A four-year starting linebacker with the Red Raiders who racked up 314 tackles, Smith, who graduated in 2004, played hard and might’ve pranked harder. He and roommate Wes Welker, one of Smith’s best friends to this day, developed quite the reputation. One time, they released a pack of hairless rats in Tech’s running backs room.
On the field, though, they teamed with Kingbsury to help lay the foundation for the Mike Leach era in Lubbock. Smith tied for the team lead in tackles as a senior and was a seventh-round draft pick by the Baltimore Ravens.
He played there for two seasons under defensive coordinator Rex Ryan, backing up an All-Pro in Ray Lewis and learning from veterans like Terrell Suggs and Bart Scott.
But Smith’s climb up the coaching ladder couldn’t begin without a heartbreaking setback. He earned his first career start, in place of an injured Lewis, on Nov. 12, 2006. He injured his left shoulder on his very first snap, after a cut block from Tennessee Titans center Kevin Mawae.
The Ravens announced he would miss two or three weeks. But the injury was much worse than that. Smith suffered a torn labrum, rotator cuff and biceps tendon and had dislocated his shoulder. The injury would eventually require four surgeries.
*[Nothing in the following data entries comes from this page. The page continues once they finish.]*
(* ===== verification/RateLimit.v ===== *)
(** * The mail rate limiter (chassis/mail/ratelimit.go)

    A log of send times per tenant and a set of caps, each a number of sends per
    sliding window.  [allow] runs under the limiter's mutex, so a history is a
    sequence of attempts.  The reference counts over everything a tenant was ever
    allowed; the limiter forgets what no window reaches. *)

From Stdlib Require Import Ascii String ZArith Lia Bool.
From stdpp Require Import base tactics list strings gmap sorting.
From S2P Require Import Prelude GoStrings GoStrconv.

Open Scope Z_scope.

Record rateRule := mkRule { r_max : Z; r_window : Z }.
Record rateLimiter := mkLimiter { rules : list rateRule; longest : Z; seen : gmap string (list Z) }.

(** [strconv.Atoi] *)
Definition Atoi (s : string) : option Z :=
  let neg := HasPrefix s "-" in
  let digits := if neg || HasPrefix s "+" then sdrop 1 s else s in
  if (digits =s "") || negb (sall is_dec digits) then None
  else let v := dec_value digits 0 in
       if neg then if v <=? MaxInt64 + 1 then Some (- v) else None
       else if v <=? MaxInt64 then Some v else None.

(** One entry of the spec: [<count>/<duration>]. *)
Definition parse_rule (part : string) : option rateRule :=
  let part := TrimSpace part in
  match String.index 0 "/" part with
  | None | Some O => None
  | Some i =>
      match Atoi (TrimSpace (stake i part)) with
      | None => None
      | Some max =>
          if max <=? 0 then None
          else match ParseDuration (TrimSpace (sdrop (S i) part)) with
               | Some win => if win <=? 0 then None else Some (mkRule max win)
               | None => None
               end
      end
  end.

Definition parseRateRules (spec : string) : list rateRule := omap parse_rule (Split spec ",").

Definition newRateLimiter (rs : list rateRule) : option rateLimiter :=
  match rs with
  | [] => None
  | _ => Some (mkLimiter rs (foldl (fun l r => if l <? r_window r then r_window r else l) 0 rs) ∅)
  end.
Smith missed the 2007 season and reached an injury settlement with the Ravens in summer 2008. His playing days were over after just 14 games as a pro.
But Smith made some important friends during his time with the Ravens. After a stint as a grad assistant at Hawaii in 2009, he landed an internship with the New York Jets and reunited with Ryan.
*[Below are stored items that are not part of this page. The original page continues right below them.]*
Lemma astep_accounted C c c' :
  0 <= C <= MaxInt64 -> accounted C c -> astep c c' -> accounted C c'.
Proof.
  intros HC (Hc & Hn & Hb) Hs. destruct Hs as [s t s' t' ts us Hs]. cbn [fst snd] in *.
  apply Forall_app in Hb as [Hb1 Hb2]. apply Forall_cons in Hb2 as [Hbt Hb2].
  destruct (astep1_follow C s t s' t' ltac:(lia) Hbt Hs) as [Hcell Hnone].
  split; [|split]; cbn [fst snd].
  - intros i x E. pose proof (held_flow i s t s' t' ts us) as Hh.
    destruct (Hcell i x E) as [(x0 & E0 & Hcap & Hf)|(E0 & -> & Hcap & Hf)].
    + destruct (Hc i x0 E0) as (Hi & Hle & Hcap0). split; [|split; [|lia]].
      all: destruct Hf as [[-> Hf]|[-> Hf]]; [lia|].
      all: rewrite wrap64_id by (unfold int64_ok, MinInt64, two63; lia); lia.
    + specialize (Hn i E0). lia.
  - intros i E. destruct (Hnone i E) as [E0 Hf]. specialize (Hn i E0).
    pose proof (held_flow i s t s' t' ts us). lia.
  - apply Forall_app. split; [done|]. apply Forall_cons. split; [|done].
    apply (astep1_bound C s t s' t'); [|done..]. intros i x E. by apply (Hc i x E).
Qed.

(** A call about to start, with no configured limit above [C]. *)
Definition starting (C : Z) (t : athread) : Prop :=
  match t with
  | AStart _ _ | RStart _ => True
  | SStart out => map_Forall (fun _ st => ConcurrencyLimit st <= C) out
  | _ => False
  end.

Definition idle (n : nat) : shared := mkShared false (mkConcs ∅ []) (replicate n NewLease).

Lemma starting_accounted C n ts : Forall (starting C) ts -> accounted C (idle n, ts).
Proof.
  intros Hs. split; [done|]. split; cbn [fst snd].
  - intros i _. unfold held. cbn [fst snd].
    assert (registered i (idle n) = 0%nat) as -> by (unfold registered; cbn; induction n; cbn; lia).
    induction Hs as [|t ts Ht _ IH]; cbn in *; [done|]. destruct t; cbn; done || lia.
  - eapply Forall_impl; [exact Hs|]. intros [] Ht; done.
Qed.

(** C39: no slot is lost, forged or given twice.  However acquisitions,
    releases and reconfigurations of a provider interleave, the in-flight
    counter of every concurrency state is exactly the number of its slots that
    were taken and not yet given back, and it never exceeds the largest limit
    that was configured; in particular no interleaving of releases makes it
    negative. *)
Theorem slots_accounted C n ts c i x :
  0 <= C <= MaxInt64 -> Forall (starting C) ts -> rtc astep (idle n, ts) c ->
  acell c.1 i = Some x -> inFlight x = Z.of_nat (held i c) /\ 0 <= inFlight x <= C.
Proof.
  intros HC Hs Hr E.
  assert (Ha : accounted C c).
  { eapply (rtc_ind_r (accounted C)); [by apply starting_accounted| |exact Hr].
    intros y z _ Hyz Hy. by apply (astep_accounted C y z). }
  destruct (proj1 Ha i x E) as (Hi & Hle & _). lia.
Qed.

Definition toy_state (limit : Z) : TenantRuntimeState := mkTRS true false 0 "" (f64_of_Z 0) 0 limit.

(** One reconfiguration and two requests of the tenant, the first of which gets
    the only slot. *)
Definition toy_threads : list athread :=
  [SStart {["a" := toy_state 1]}; AStart "a" (Some 0%nat); AStart "a" (Some 1%nat)].

Lemma toy_run :
  exists s, rtc astep (idle 2, toy_threads) (s, [SDone; ADone true; ADone false]) /\
            acell s 0 = Some (mkConc 1 1).
Proof.
  unfold toy_threads. eexists. split.
  - eapply rtc_l; [eapply (astep_thread _ _ _ _ []); eapply ss_lock; reflexivity|].
    eapply rtc_l; [eapply (astep_thread _ _ _ _ []); eapply ss_op|].
    eapply rtc_l; [eapply (astep_thread _ _ _ _ []); eapply ss_unlock|].
    eapply rtc_l; [eapply (astep_thread _ _ _ _ [SDone]); eapply as_fetch; vm_compute; reflexivity|].
    eapply rtc_l; [eapply (astep_thread _ _ _ _ [SDone]); eapply as_limit; vm_compute; reflexivity|].
    eapply rtc_l; [eapply (astep_thread _ _ _ _ [SDone]); eapply as_load; vm_compute; reflexivity|].
    eapply rtc_l; [eapply (astep_thread _ _ _ _ [SDone]); eapply as_swap; vm_compute; reflexivity|].
    eapply rtc_l; [eapply (astep_thread _ _ _ _ [SDone]); eapply as_register; vm_compute; reflexivity|].
    eapply rtc_l; [eapply (astep_thread _ _ _ _ [SDone; ADone true]); eapply as_fetch; vm_compute; reflexivity|].
    eapply rtc_l; [eapply (astep_thread _ _ _ _ [SDone; ADone true]); eapply as_limit; vm_compute; reflexivity|].
    eapply rtc_l; [eapply (astep_thread _ _ _ _ [SDone; ADone true]); eapply as_full; vm_compute; [reflexivity|done]|].
    apply rtc_refl.
  - vm_compute. reflexivity.
Qed.
(* ===== verification/KvFacts.v ===== *)
(** * The key-value store: isolation and atomic updates *)

From Stdlib Require Import Ascii String ZArith Lia Bool.
From stdpp Require Import base tactics list strings gmap sorting relations.
From S2P Require Import Prelude GoStrings GoStrconv BoltStore Kv.

#[local] Open Scope string_scope.

(** ** The backend's writes, key by key *)

Lemma bucket_get_Put b key v key' :
  bucket_get (Bolt.Put b key v) key' =
  if decide (key = key') then PutUint64 (wrapU64 (b_dbIndex b + 1)) ++ v else bucket_get b key'.
Proof.
  unfold bucket_get, Bolt.Put; cbn. destruct (decide (key = key')) as [->|Hn]; [by rewrite lookup_insert_eq|].
  rewrite lookup_insert_ne by done. by destruct (b_bucket b); cbn; rewrite ?lookup_empty.
Qed.

Lemma bucket_get_PutMulti pairs b key :
  Forall (fun x => x.1 <> key) pairs -> bucket_get (Bolt.PutMulti b pairs) key = bucket_get b key.
Proof.
  revert b; induction pairs as [|[k v] pairs IH]; intros b Hf; cbn [Bolt.PutMulti].
  - unfold bucket_get; cbn. by destruct (b_bucket b); cbn; rewrite ?lookup_empty.
  - apply Forall_cons in Hf as [Hk Hf]. rewrite (IH _ Hf), bucket_get_Put. by rewrite decide_False.
Qed.

Lemma bucket_get_Delete b key key' :
  bucket_get (Bolt.Delete b key).1 key' = if decide (key = key') then "" else bucket_get b key'.
Proof.
  unfold bucket_get, Bolt.Delete. destruct (b_bucket b) as [m|] eqn:E; cbn; rewrite ?E; [|by case_decide].
  destruct (decide (key = key')) as [->|Hn]; [by rewrite lookup_delete_eq|by rewrite lookup_delete_ne].
Qed.

Lemma lookup_foldl_delete (keys : list string) (m : gmap string string) key :
  key ∉ keys -> foldl (fun m k => delete k m) m keys !! key = m !! key.
Proof.
  revert m; induction keys as [|k keys IH]; intros m Hn; [done|].
  rewrite not_elem_of_cons in Hn. destruct Hn as [Hk Hn]. cbn. rewrite (IH _ Hn). by rewrite lookup_delete_ne.
Qed.

Lemma bucket_get_DeleteMulti b keys key :
  key ∉ keys -> bucket_get (Bolt.DeleteMulti b keys) key = bucket_get b key.
Proof.
  intros Hn. unfold bucket_get, Bolt.DeleteMulti. destruct (b_bucket b) as [m|] eqn:E; cbn; rewrite ?E; [|done].
  cbn. by rewrite lookup_foldl_delete.
Qed.

(** ** What a conditional write depends on *)

(** [stands b fk prev]: the store still holds what [prev] was read from. *)
Definition stands (b : Bolt) (fk : string) (prev : option KVPair) : Prop :=
  match prev with
  | None => bucket_get b fk = ""
  | Some p => bucket_get b fk <> "" /\ Uint64 (bucket_get b fk) = kp_LastIndex p
  end.

Lemma AtomicPut_cases b fk v prev :
  (stands b fk prev /\ Bolt.AtomicPut b fk v prev = (Bolt.Put b fk v, None)) \/
  (~ stands b fk prev /\ exists e, Bolt.AtomicPut b fk v prev = (b, Some e)).
Proof.
  unfold Bolt.AtomicPut, stands. destruct prev as [p|].
  - destruct (String.eqb_spec (bucket_get b fk) "") as [E|E]; [right; split; [by intros [? _]|eauto]|].
    destruct (Z.eqb_spec (Uint64 (bucket_get b fk)) (kp_LastIndex p)); cbn; [left; done|right; split; [by intros [_ ?]|eauto]].
  - destruct (String.eqb_spec (bucket_get b fk) "") as [E|E]; cbn; [left; done|right; eauto].
Qed.

(** The store at one key, as far as this process wrote it. *)
Definition indexed (b : Bolt) (fk : string) : Prop :=
  (0 <= b_dbIndex b < two64)%Z /\ (bucket_get b fk <> "" -> (Uint64 (bucket_get b fk) <= b_dbIndex b)%Z).
Definition known (b : Bolt) (prev : option KVPair) : Prop :=
  match prev with None => True | Some p => (kp_LastIndex p <= b_dbIndex b)%Z end.

Lemma PutUint64_nonempty i v : PutUint64 i ++ v <> "".
Proof. done. Qed.

Lemma put_index b : (0 <= b_dbIndex b < two64)%Z -> (b_dbIndex b <= wrapU64 (b_dbIndex b + 1))%Z ->
  wrapU64 (b_dbIndex b + 1) = (b_dbIndex b + 1)%Z /\ (b_dbIndex b + 1 < two64)%Z.
Proof.
  intros Hi Hle. unfold wrapU64 in *. destruct (Z.eq_dec (b_dbIndex b) (two64 - 1)%Z) as [E|E].
  - rewrite E in Hle. vm_compute in Hle. done.
  - rewrite Z.mod_small by lia. lia.
Qed.

(** A write to the key is seen by whoever read it before. *)
Lemma stale_after_put b fk v prev :
  indexed b fk -> known b prev -> (b_dbIndex b <= b_dbIndex (Bolt.Put b fk v))%Z ->
  indexed (Bolt.Put b fk v) fk /\ ~ stands (Bolt.Put b fk v) fk prev.
Proof.
  intros [Hi Hx] Hk Hle. cbn in Hle. destruct (put_index b Hi Hle) as [E Hlt].
  assert (Eg : bucket_get (Bolt.Put b fk v) fk = PutUint64 (b_dbIndex b + 1) ++ v)
    by (rewrite bucket_get_Put, decide_True, E by done; done).
  destruct (index_roundtrip (b_dbIndex b + 1) v) as [Eu _]; [lia|].
  assert (Ed : b_dbIndex (Bolt.Put b fk v) = (b_dbIndex b + 1)%Z) by exact E.
  split; [split; [lia|intros _; rewrite Eg, Eu; lia]|]. unfold stands. rewrite Eg. destruct prev as [p|]; [|done].
  rewrite Eu. intros [_ E2]. cbn in Hk. lia.
Qed.

Lemma read_known b fk kp : indexed b fk -> Bolt.Get b fk = inl kp ->
  known b (Some kp) /\ bucket_get b fk <> "" /\ kp = pair_of fk (bucket_get b fk).
Proof.
  intros [_ Hx]. unfold Bolt.Get. destruct (String.eqb_spec (bucket_get b fk) "") as [E|E]; [done|]. intros [= <-].
  split; [exact (Hx E)|done].
Qed.

Lemma read_absent b fk : Bolt.Get b fk = inr ErrKeyNotFound <-> bucket_get b fk = "".
Proof. unfold Bolt.Get. destruct (String.eqb_spec (bucket_get b fk) ""); done. Qed.

(** ** Programs that stay away from keys *)

(** [touches ok p]: every key [p] reads, lists or writes, whatever the answers,
    is allowed. *)
Fixpoint touches {A} (ok : string -> Prop) (p : KProg A) : Prop :=
  match p with
  | KRet _ => True
  | KGet key k => ok key /\ forall r, touches ok (k r)
  | KGetMulti keys k => Forall ok keys /\ forall r, touches ok (k r)
  | KPut key _ k => ok key /\ forall r, touches ok (k r)
  | KPutMulti pairs k => Forall (fun x => ok x.1) pairs /\ forall r, touches ok (k r)
  | KDelete key k => ok key /\ forall r, touches ok (k r)
  | KDeleteMulti keys k => Forall ok keys /\ forall r, touches ok (k r)
  | KList pre k => ok pre /\ forall r, touches ok (k r)
  | KAtomicPut key _ _ k => ok key /\ forall r, touches ok (k r)
  | KNow k => forall t, touches ok (k t)
  end.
This was grunt work at its finest: up to 20 hours a day of helping with game plans and meetings for little pay and less recognition. He stayed in the townhouse of then-Jets defensive coordinator Mike Pettine, now the Cleveland Browns’ head coach. Smith made a big impression, especially for his work helping revive linebacker Aaron Maybin’s career.
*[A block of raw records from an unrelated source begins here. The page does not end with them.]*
Lemma kstep_range {A} faults (p p' : KProg A) b b' :
  kstep faults p b p' b' -> (0 <= b_dbIndex b < two64)%Z -> (0 <= b_dbIndex b' < two64)%Z.
Proof.
  intros Hs Hb; destruct Hs; try done; try apply wrapU64_range; [by apply PutMulti_range|..].
  - unfold Bolt.Delete. by destruct (b_bucket b).
  - unfold Bolt.DeleteMulti. by destruct (b_bucket b).
  - destruct (AtomicPut_cases b key v prev) as [[_ ->]|[_ [e ->]]]; [apply wrapU64_range|done].
Qed.

(** The key as one process sees it before and after a step that leaves it. *)
Definition kept (b b' : Bolt) (fk : string) : Prop :=
  bucket_get b' fk = bucket_get b fk /\ (b_dbIndex b <= b_dbIndex b')%Z.

Lemma stands_kept b b' fk prev : kept b b' fk -> stands b' fk prev <-> stands b fk prev.
Proof. intros [E _]. unfold stands. by rewrite E. Qed.
Lemma known_kept b b' fk prev : kept b b' fk -> known b prev -> known b' prev.
Proof. intros [_ Hle]. destruct prev; cbn; [lia|done]. Qed.

(** ** Commits

    [n] goroutines each take effect at most once, by one write to [fk].
    [waiting b hist i p]: goroutine [i] stands at [p] and has not, after those of
    [hist] have. *)
Section Commits.
Context {A : Type}.
Variables (fk : string) (n : nat).
Variables (represents : list nat -> Bolt -> Prop) (waiting : Bolt -> list nat -> nat -> KProg A -> Prop).
Variables (allowed : list nat -> nat -> Prop) (answer : list nat -> nat -> A) (blob : list nat -> nat -> string).

Hypothesis waiting_step : forall b hist i p p' b',
  (i < n)%nat -> indexed b fk -> represents hist b -> waiting b hist i p ->
  kstep true p b p' b' -> (b_dbIndex b <= b_dbIndex b')%Z ->
  (bucket_get b' fk = bucket_get b fk /\ waiting b hist i p') \/
  (allowed hist i /\ p' = KRet (answer hist i) /\ b' = Bolt.Put b fk (blob hist i)).
Hypothesis represents_kept : forall hist b b', kept b b' fk -> represents hist b -> represents hist b'.
Hypothesis represents_commit : forall hist i b, (i < n)%nat -> allowed hist i -> indexed b fk ->
  (b_dbIndex b <= b_dbIndex (Bolt.Put b fk (blob hist i)))%Z ->
  represents hist b -> represents (hist ++ [i]) (Bolt.Put b fk (blob hist i)).
Hypothesis waiting_kept : forall b b' hist i p, kept b b' fk -> waiting b hist i p -> waiting b' hist i p.
Hypothesis waiting_commit : forall b hist i j p, indexed b fk -> allowed hist j ->
  (b_dbIndex b <= b_dbIndex (Bolt.Put b fk (blob hist j)))%Z ->
  waiting b hist i p -> waiting (Bolt.Put b fk (blob hist j)) (hist ++ [j]) i p.

Record commits (hist : list nat) (s : KSys A) : Prop := {
  cm_once : NoDup hist;
  cm_who : Forall (fun i => i < n)%nat hist;
  cm_index : indexed s.2 fk;
  cm_state : represents hist s.2;
  cm_wait : forall i, (i < n)%nat -> i ∉ hist -> exists p, s.1 !! i = Some p /\ waiting s.2 hist i p;
  cm_done : forall j i, hist !! j = Some i -> s.1 !! i = Some (KRet (answer (take j hist) i));
  cm_other : forall i p, (n <= i)%nat -> s.1 !! i = Some p -> touches (fun k => k <> fk) p }.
“It’s like the 'it' factor with coaches,” Pettine told the New York Daily News in 2011. “You either have it or you don’t. And he’s got it.”
He got the coaches’ attention, too, with his sideline antics. The no-name intern couldn’t stop himself from running on the field and celebrating his pass-rushers’ feats.
“The refs would tell me before the game, ‘Hey, Coach Smith, you’re going to have to stay off the field. You’re out there on the freaking numbers,’ ” Smith told the Lubbock Avalanche-Journal last year. “I was going to go tackle those guys.”
He turned down opportunities to work with two of his former Texas Tech coaches, Leach and Dana Holgorsen, after Ryan finally promoted him to a full-time gig -- outside linebackers coach -- for the 2012 season.
He couldn’t say no, though, to teaming up with Kingsbury at the end of 2012 as co-defensive coordinator. And now, for the first time in his young coaching career, he’s fully in charge of a defense. When the news broke Thursday, Smith received congratulatory text messages from both Ryan and Pettine.
In the week since, the interim DC has had plenty to fix after Tech gave up 49 points and 438 rushing yards in a blowout loss to Arkansas. Smith will lean on his NFL background to fix alignment issues. He’ll lean on his Ryan-trained love for dialing up blitzes, too. For all of Smith's energy, Tech Tech linebacker Sam Eguavoen said Smith’s daily demeanor meshes well with players.
“He's just more laid-back. I don't want to say a friendly environment, but it's less stress, less screaming,” Eguavoen said. “I mean, he comes to you like a man, not as a child or something.”
During Kingsbury’s weekly radio show last week, Smith spoke for the first and only time before the Red Raiders take the field against Oklahoma State. He told the story of meeting with the defense that day. He made a challenge to his players that he’ll promise to match:
“For the next nine games, give me everything you’ve got.”